Once you start looking critically at the comments on some of these Facebook posts, the horror of some of the views some people expound is impossible to ignore. Is this really how we want to represent ourselves? Is this really how we want to represent our profession? I have seen unprofessional behavior glorified, willful ignorance defended, and honest-to-goodness bigotry and hate spewed forth by the bucketful. It’s distressing and depressing. One of the worst things is that a lot of those who are new to our profession participate in these discussions where bad behavior is celebrated and held up as being “normal.” Are our profession’s newest and most impressionable members being indoctrinated into believing this kind of stuff? Are they going to go put it into practice out there on the streets?
If you swear in public or discuss patients in a less-than-flattering light with your partner while you’re sitting in a restaurant eating breakfast, you have the possibility of offending a handful of people and ruining their perception of EMTs and Paramedics. Even if you magnify that behavior over time, you’re probably only offending a few hundred or few thousand people. However, when you do it online on your social media profile that is plastered with every cheesy EMS slogan under the sun you have the opportunity to offend tens of thousands of people in minutes to hours.
People are quick to shout down people with my opinion.
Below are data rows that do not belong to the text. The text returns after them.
(** The HTTP/2 client against the handler of server2_main.cpp: however the
    session cuts the body of the reply into chunks, [do_session] gets the
    status, and the JSON text with its length, and the session stays in the
    cache; and however the body of a request is cut, the handler prints it once,
    and prints nothing for an empty one. *)
Theorem client2_meets_server2 nenv (peer : Req -> h2_env) c g_host g_port g_target l p1 conn
    code header body chunks sent_chunks :
  let q := session_request g_host g_target in
  let args := mk_HttpsReqArgument (session_args g_host g_port) 3 [] in
  get_http2s_connect nenv args (m_h2s_conns c) = (Some l, p1) -> p_heap p1 !! l = Some conn ->
  ec_failed (h2_submit (peer q) (req_method q) (h2_uri conn q) (req_body q) (h2_headers q)) = false ->
  server2_reply = Ret (code, header, body) ->
  Forall (fun d => d <> []) chunks -> concat chunks = body ->
  h2_events (peer q) = OnResponse code header :: map OnData chunks ++ [OnData []] ->
  Forall (fun d => d <> []) sent_chunks ->
  (exists r : Res, do_session_h2 nenv peer g_host g_port g_target (Some c) =
      Ret (r, Some (mk_HttpCache (m_h1_conns c) (m_h1s_conns c) p1)) /\
    res_result r = 200 /\ res_body r = error_code_zero /\
    res_content_length r = Some (str_size error_code_zero)) /\
  (fold_left server2_on_data (sent_chunks ++ [[]]) ([], [])).2 =
    (if bool_decide (concat sent_chunks = []) then [] else [concat sent_chunks]).
Proof.
  intros q args Hget Hconn Hsub Hrep Hc Hb Hev Hsc. split; [|by rewrite server2_prints].
  unfold server2_reply in Hrep. rewrite error_code_text_value in Hrep. simpl in Hrep.
  injection Hrep as <- <- <-.
  pose proof (h2_exchange_answered (Res := Res) (peer q) q l conn p1 [] 200 _ chunks [] Hsub ltac:(lia) Hc Hev)
    as Hx. cbv zeta in Hx. rewrite Hb, bool_decide_eq_false_2 in Hx by done. simpl in Hx.
  eexists. unfold do_session_h2, h2_req. fold q. change (mk_HttpsReqArgument _ _ _) with args.
  rewrite Hget, Hconn, Hx. split; [done|]. cbn [fst]. by autorewrite with response.
Qed.

End examples.

(** ** Runs of the examples *)

Definition test_api_match (regex p : str) : str + option unit :=
  inr (if bool_decide (regex = lit "^/test_api$" /\ p = lit "/test_api") then Some tt else None).

Definition test_turn (target : str) : turn simple_request :=
  mk_turn true ec_ok ec_ok ec_ok (session_request (lit "h") target) ec_ok.

Definition test_cxt : HttpContext simple_request simple_response unit unit :=
  mk_HttpContext tt [] None [] (session_request (lit "h") []) res_default.

Definition test_server : HttpApiServer simple_request simple_response unit unit :=
  TestApi (F := unit) (fun _ => []) (fun _ => []).

(** A network that carries the answer of the server. *)
Definition test_peer (q : simple_request) : io_env simple_response :=
  mk_io_env ec_ok (ec_ok, answer_of test_api_match test_server tt q) ec_ok 7.

Lemma test_api_match_law p :
  exists m, test_api_match (lit "^/test_api$") p = inr m /\ (m <> None <-> p = lit "/test_api").
Proof.
  eexists. split; [reflexivity|]. case_bool_decide as E.
  - destruct E as [_ ->]. done.
  - split; [done|]. intros ->. by destruct E.
Qed.

Lemma test_turn_good : good_turn (test_turn (lit "/test_api?a=1")).
Proof. repeat split. Qed.

Lemma client_meets_server_witness : exists r p',
  do_session_h1 sample_net test_peer (lit "h") (lit "80") (lit "/test_api?a=1") (Some HttpCache_new) =
    Ret (r, Some (mk_HttpCache p' pool_empty pool_empty)) /\
  res_result r = 200 /\ res_body r = error_code_zero.
Proof.
  destruct (good_turn_answer test_api_match test_server (test_turn (lit "/test_api?a=1")) test_cxt
    (TestApi_good _ _) test_turn_good) as (cxt' & _ & Et).
  destruct (get_http_connect sample_net (session_args (lit "h") (lit "80")) pool_empty)
    as [[[l|] p1]|?|] eqn:Eg; [|vm_compute in Eg; discriminate Eg..].
  assert (Hd : delivered (test_peer (session_request (lit "h") (lit "/test_api?a=1")))
    [Answer (answer_of test_api_match test_server tt (session_request (lit "h") (lit "/test_api?a=1")))]).
  { split; [reflexivity|]. split; [reflexivity|]. exists []. reflexivity. }
  destruct (client_meets_server test_api_match (F := unit) (fun _ => []) (fun _ => [])
    test_api_match_law sample_net test_peer HttpCache_new (lit "h") (lit "80") (lit "/test_api?a=1") l p1
    (test_turn (lit "/test_api?a=1")) test_cxt _ _ _ eq_refl test_turn_good Et Hd pool_empty_wf Eg)
    as (r & p' & Hr & _ & _ & Hres).
  exists r, p'. split; [exact Hr|]. exact (conj (proj1 Hres) (proj1 (proj2 Hres))).
Defined.

Definition test_h2_peer (q : simple_request) : h2_env :=
  mk_h2_env (fun _ _ _ _ => ec_ok)
    (OnResponse 200 [(lit "filed1", lit "value1"); (lit "field2", lit "value2")] ::
     map OnData [lit "{"; [quote]; lit "error_code"; [quote]; lit ":0}"] ++ [OnData []]).

Definition h2_args : HttpsReqArgument := mk_HttpsReqArgument (session_args (lit "h") (lit "80")) 3 [].

Lemma client2_meets_server2_witness : exists r : simple_response,
  do_session_h2 sample_net test_h2_peer (lit "h") (lit "80") (lit "/test_api") (Some HttpCache_new) =
    Ret (r, Some (mk_HttpCache pool_empty pool_empty
      (get_http2s_connect sample_net h2_args (m_h2s_conns HttpCache_new)).2)) /\
  res_result r = 200 /\ res_body r = error_code_zero.
Proof.
  destruct (p_heap (get_http2s_connect sample_net h2_args (m_h2s_conns HttpCache_new)).2 !! 0%nat)
    as [conn|] eqn:Ec; [|vm_compute in Ec; discriminate Ec].
  destruct (client2_meets_server2 (Res := simple_response) (F := unit) (fun _ => [])
    sample_net test_h2_peer HttpCache_new (lit "h") (lit "80") (lit "/test_api") 0
    (get_http2s_connect sample_net h2_args (m_h2s_conns HttpCache_new)).2 conn 200
    [(lit "filed1", lit "value1"); (lit "field2", lit "value2")] error_code_zero
    [lit "{"; [quote]; lit "error_code"; [quote]; lit ":0}"] [lit "b"])
    as [(r & Hr & H1 & H2 & _) _]; [vm_compute; reflexivity|exact Ec|reflexivity|reflexivity|
      repeat constructor; discriminate|reflexivity|reflexivity|repeat constructor; discriminate|].
  exists r. split; [exact Hr|]. split; [exact H1|exact H2].
Defined.

(** ** The start of the HTTP/2 server *)

(** What OpenSSL and nghttp2 answer: [Some] is the message of an error code, an
    exception carries its text. *)
Record server2_env : Type := mk_server2_env {
  make_tls : outcome str unit;
  use_certificate_file : option str;
  use_private_key_file : option str;
  configure_tls_context_easy : option str;
  listen_and_serve : outcome str (option str);
}.

(** Where a line of output goes. *)
Inductive console : Type := cout (line : str) | cerr (line : str).

(** The body of the [try]: the exit code of an early return, and the output.  The
    error code of [configure_tls_context_easy] is overwritten unread. *)
Definition server2_serve (env : server2_env) : outcome str (option Z * list console) :=
  obind (make_tls env) (fun _ =>
  match use_certificate_file env with
  | Some m => Ret (Some 1, [cout (lit "use_certificate_file: " ++ m)])
  | None =>
      match use_private_key_file env with
      | Some m => Ret (Some 1, [cout (lit "use_private_key_file: " ++ m)])
      | None =>
          obind (listen_and_serve env) (fun ec =>
          Ret (None, match ec with Some m => [cout (lit "listen_and_serve: " ++ m)] | None => [] end))
      end
  end).

Definition server2_main (env : server2_env) : outcome unit (Z * list console) :=
  match server2_serve env with
  | Ret (Some code, out) => Ret (code, out)
  | Ret (None, out) => Ret (0, out)
  | Throw e => Ret (0, [cerr (lit "exception: " ++ e)])
  | Undef => Undef
  end.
It’s not popular. In fact, on many an occasion where I’ve offered my opinion that perhaps people should tone their rhetoric down a bit I’ve been told that “I’ll never make it in this profession if I don’t develop a sense of humor” and that I’m just “butthurt” or some meaningless similar phrase. I assure you that my personal sense of self-worth and career progression have not been affected by this. I am quick to use humor as a defense mechanism to protect myself against the negative things we’re exposed to and I am very good with dark humor when it’s called for. I believe in the fact that once a person can laugh at something, they have mastered it.
What I do not support is carrying this to the extreme. Everything is a pendulum. EMS providers need compassion, respect, and honor to make it in this business just as much or more so than they need the ability to laugh through pain.
There are things that I take seriously, I am just not one of them. In over 15 years of full-time EMS that philosophy has not let me down.
When you’re in the public eye, every single thing you do shapes people’s perception of you. This is not fair. It is never going to be fair. However, it is true. When you’re behaving badly and you’re known to be an EMS provider you’re reflecting poorly upon all of us. You’re eroding the public’s trust of our service and you’re cheating people of their right to trust the people sworn to protect them.